Approximately 200 TSA employees and retirees were on hand as officials from the TSA team at Philadelphia International Airport (PHL) commemorated the 20th anniversary of the federalization of the airport.
Roughly 900 TSA employees work at PHL today, and 137 of them have been with the agency for all 20 years. The 20-year employees and a handful of recent retirees were honored at the event as TSA leadership presented them with plaques and lapel pins to commemorate their years of service.
“From our initial federalization as a TSA airport on September 10, 2002, until the present moment, our TSA team here at Philadelphia has been focused on our mission with the thoughts of those who were murdered by the terrorists 20 years ago, imprinted in our minds,” said PHL Federal Security Director Gerardo Spero. “We are dedicated to our jobs so there is not another catastrophic 9/11-type event.”
Spero added, “In the early days, our airport team had no standard operating procedures, no computers and no cellphones. Our busiest day was July 1, 2005, when we screened 54,571 people at our checkpoints. The slowest day for us was on Jan. 23, 2016, when we screened only 160 people when more than 22 inches of snow fell at the airport.”
He said during the last 20 years, TSA officers at PHL have stopped more than 1,000 guns at the airport’s checkpoints.
The TSA team at PHL has screened more than 250 million people. “That is one quarter of a billion people,” Spero pointed out. “That also means roughly 500 million carry-on bags and millions of checked bags, but the most important fact is we’ve been 100% successful in carrying out our mission, and we couldn’t have done that without the first classes of folks who answered the call to duty 20 years ago.”
Nearly 4,700 employees have been “part of our TSA family at Philadelphia, but only 137 have been here from the beginning and are still here today,” Spero noted. He singled out Victoria Bunker, “who was our very first TSA employee.”
Bunker was one of the first TSA employees who started at Baltimore/Washington International Thurgood Marshall Airport (BWI) as a member of the mobile screening force and ended up in Philadelphia. Currently a human resources specialist at PHL, she remembers that during TSA’s earliest days, the airport had very few women screeners. “We did a lot of walking” throughout the airport to get to where they were needed.
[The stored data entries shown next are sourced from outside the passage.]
(* ===== verification/SchedulerClaims.v ===== *)
(** What the scheduler promises the launcher, over every reachable state:
    bounded memory, no panic, obsolescence of older work at a query change,
    the exact requests a tick dispatches, fair rotation, timely wake-ups,
    unconditional service of strict legacy plugins and a quiet shutdown. *)

From S2P Require Import Prelude Text Generation Items Debounce LegacyDispatch SchedulerTypes Scheduler.
From S2P Require Import SchedulerInv SchedulerQuery SchedulerTick SchedulerFacts.

(** * A sample scheduler *)

Definition lower : text -> text := ascii_lowercase.

Definition sample_config : SchedulerConfig :=
  {| request_queue_capacity := 4; result_queue_capacity := 2; per_plugin_dispatch_budget := 1;
     dispatch_budget_per_tick := 1; trace_capacity := 8 |}.

Definition sample_modern : PluginPolicy :=
  modern <| queue_policy := RejectNewest |> <| queue_capacity := 3 |>
         <| activation ::= fun a => a <| supports_empty_query := true |> |>.

(** Two plugins are registered and a first query arrives. *)
Definition sample_ops : list op :=
  [OpRegister "legacy" legacy_strict; OpRegister "web" sample_modern; OpSubmit (ascii "fir") 10].

Definition sample : QueryScheduler := default (new sample_config) (run lower (new sample_config) sample_ops).

Lemma sample_reachable : reachable lower sample_config sample.
Proof.
  eapply (reachable_run lower sample_config (new sample_config) sample_ops); [constructor|].
  vm_compute. reflexivity.
Qed.

(** One request is running after a tick. *)
Definition sample_running : QueryScheduler :=
  default (new sample_config) (run lower (new sample_config) (sample_ops ++ [OpTick 20])).

Lemma sample_running_reachable : reachable lower sample_config sample_running.
Proof.
  eapply (reachable_run lower sample_config (new sample_config) (sample_ops ++ [OpTick 20]));
    [constructor|]. vm_compute. reflexivity.
Qed.

(** * Boundedness *)

(** In every state the scheduler can reach, everything it stores is
    bounded by its configuration: the requests waiting over all plugins, the
    cancellation notices, the trace and the result queue; every plugin waits
    with at most one request; no request is newer than the current generation;
    a disabled plugin has neither waiting nor running work; and the plugins
    visited are exactly the registered ones, each once. *)
Theorem scheduler_bounded to_lowercase c s :
  request_queue_capacity c <= usize_max -> reachable to_lowercase c s ->
  total_queued s <= Z.max (request_queue_capacity c) 1 /\
  len (cancellations s) <= Z.max (request_queue_capacity c) 1 /\
  len (trace s) <= Z.max (trace_capacity c) 1 /\
  0 <= result_queue_depth s <= Z.max (result_queue_capacity c) 1 /\
  NoDup (plugin_order s) /\
  (forall p, p ∈ plugin_order s <-> is_Some (plugins s !! p)) /\
  (forall p st, plugins s !! p = Some st ->
     len (queue st) <= 1 /\
     Forall (fun r => p_generation r <= current_generation s) (queue st) /\
     Forall (fun r => f_generation r <= current_generation s) (in_flight st) /\
     (enabled st = false -> queue st = [] /\ in_flight st = [])).
Proof.
  intros Hc Hr. pose proof (reachable_config _ _ _ Hc Hr) as Hcfg.
  destruct (reachable_inv _ _ _ Hc Hr) as [Hi Hl]. pose proof (ci_total _ Hi) as Ht.
  pose proof (ci_depth _ Hi) as Hd. destruct Hl as [_ Htr Hca].
  rewrite Hcfg in *. cbn in *. rewrite total_queued_eq.
  split_and_all; try lia; try apply Hi.
  intros p st Hp. destruct (ci_plugins _ Hi p st Hp). auto.
Qed.

Lemma scheduler_bounded_witness : total_queued sample_running <= 4.
Proof.
  pose proof (scheduler_bounded lower sample_config sample_running ltac:(vm_compute; discriminate)
    sample_running_reachable) as (H & _). exact H.
Defined.

(** * No panic *)

(** As long as the generation counter has not reached its last value, no
    call on a reachable scheduler panics: every [expect] of the code finds what
    it expects.  A call other than [submit_query] never panics at all. *)
Theorem scheduler_never_panics to_lowercase c s o :
  request_queue_capacity c <= usize_max -> reachable to_lowercase c s ->
  (forall query now, o = OpSubmit query now -> current_generation s < u64_max) ->
  exists s', apply to_lowercase s o = Some s' /\ reachable to_lowercase c s'.
Proof.
  intros Hc Hr Hg. destruct (reachable_inv _ _ _ Hc Hr) as [Hi Hl].
  assert (exists s', apply to_lowercase s o = Some s') as [s' Hs'].
  { destruct o; cbn [apply]; eauto.
    - destruct (submit_query_spec to_lowercase query now s Hi Hl (Hg _ _ eq_refl)) as (s' & -> & _).
      eauto.
    - destruct (tick_total s now) as (s' & d & -> & _); [by split | eauto].
    - destruct (record_result_batch_spec s p g items c0 now) as (s' & -> & _); [by split | eauto]. }
  exists s'. split; [done|]. by eapply reach_apply.
Qed.

Lemma scheduler_never_panics_witness :
  exists s', apply lower sample_running (OpSubmit (ascii "fire") 30) = Some s' /\
    reachable lower sample_config s'.
Proof.
  exact (scheduler_never_panics lower sample_config sample_running (OpSubmit (ascii "fire") 30)
    ltac:(vm_compute; discriminate) sample_running_reachable ltac:(intros; vm_compute; reflexivity)).
Defined.

(** * Results *)

(** A result batch is admitted exactly when it carries the current
    generation, its plugin has an uncancelled request of that generation in
    flight, and the result queue has room; the depth grows only then, and
    rejections distinguish staleness from a full queue. *)
Theorem result_batch_admission to_lowercase c s p g items completion now :
  request_queue_capacity c <= usize_max -> reachable to_lowercase c s ->
  exists s', record_result_batch s p g items completion now = Some (s', admission s p g) /\
    (admission s p g = BatchAccepted <->
      g = current_generation s /\
      (exists st r, plugins s !! p = Some st /\ r ∈ in_flight st /\ f_generation r = g /\
         f_cancel_reason r = None) /\
      result_queue_depth s < result_queue_capacity (config s)) /\
    (admission s p g <> BatchAccepted -> result_queue_depth s' = result_queue_depth s).
Proof.
  intros Hc Hr. destruct (record_result_batch_spec s p g items completion now
    (reachable_inv _ _ _ Hc Hr)) as (s' & E & _ & _ & _ & _ & _ & Hd).
  exists s'. split; [done|]. split; [|intros Hn; rewrite Hd; by destruct (admission s p g)].
  unfold admission, admissible, has_room.
  assert (Hu : is_some_and (plugins s !! p) (fun st => usable st g) = true <->
    exists st r, plugins s !! p = Some st /\ r ∈ in_flight st /\ f_generation r = g /\ f_cancel_reason r = None).
  { destruct (plugins s !! p) as [st|]; [|split; [done | by intros (? & ? & ? & _)]]. cbn. unfold usable.
    rewrite existsb_exists. setoid_rewrite <- list_elem_of_In. split.
    - intros (r & Hin & [? Hn]%andb_true_iff). exists st, r. reflect_bools. split_and_all; try done.
      by destruct (f_cancel_reason r).
    - intros (st' & r & [= <-] & Hin & Hg & Hn). exists r. split; [done|].
      rewrite Hn. cbn. by rewrite andb_true_r, Z.eqb_eq. }
  rewrite <- Hu. destruct (Z.eqb_spec g (current_generation s)); simpl; [|naive_solver].
  destruct (is_some_and _ _); simpl; [|naive_solver].
  destruct (Z.ltb_spec (result_queue_depth s) (result_queue_capacity (config s))); split; intros;
    try done; destruct_and?; lia.
Qed.

Lemma result_batch_admission_witness :
  exists s', record_result_batch sample_running "legacy" 1 3 BatchPartial 25 = Some (s', BatchAccepted).
Proof.
  pose proof (result_batch_admission lower sample_config sample_running "legacy" 1 3 BatchPartial 25
    ltac:(vm_compute; discriminate) sample_running_reachable) as (s' & H & _).
  exists s'. exact H.
Defined.

(** * Query changes *)

Lemma unusable_cancelled st g :
  Forall (fun r => is_some (f_cancel_reason r) = true) (in_flight st) -> usable st g = false.
Proof.
  unfold usable. induction 1 as [|r l Hr Hl IH]; [done|]. cbn. rewrite IH, orb_false_r.
  unfold is_none. by rewrite Hr, andb_false_r.
Qed.

Lemma complete_cancelled s p g now :
  (forall st, plugins s !! p = Some st ->
     Forall (fun r => is_some (f_cancel_reason r) = true) (in_flight st)) ->
  (complete s p g now).2 <> CompletionAccepted.
Proof.
  intros Hall. unfold complete, observe_now. cbn [plugins update].
  destruct (plugins s !! p) as [st|]; [|done]. specialize (Hall st eq_refl).
  destruct (remove_first _ _) as [[r rest]|] eqn:E; [|done].
  apply remove_first_Some in E as (l1 & l2 & Hl & _ & _). rewrite Hl in Hall.
  apply Forall_app in Hall as [_ [Hr _]%Forall_cons]. by rewrite Hr.
Qed.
Linda Zimmerman, one of the first 300 TSA employees hired to help launch BWI, was also on hand for the PHL anniversary commemoration. Recently retired, Zimmerman said in the early days they worked seven days a week for 12 hours a day.
In the years since launching, TSA has developed and implemented strong security procedures, built a well-trained and highly skilled professional workforce, and introduced a wide array of state-of-the-art technologies to screen passengers, baggage and cargo.
During the past two decades, “we have met and overcome numerous challenges from the initial start-up to enhancing our security posture and procedures to make the adjustments necessary to address the evolving threats of our adversaries,” Spero said.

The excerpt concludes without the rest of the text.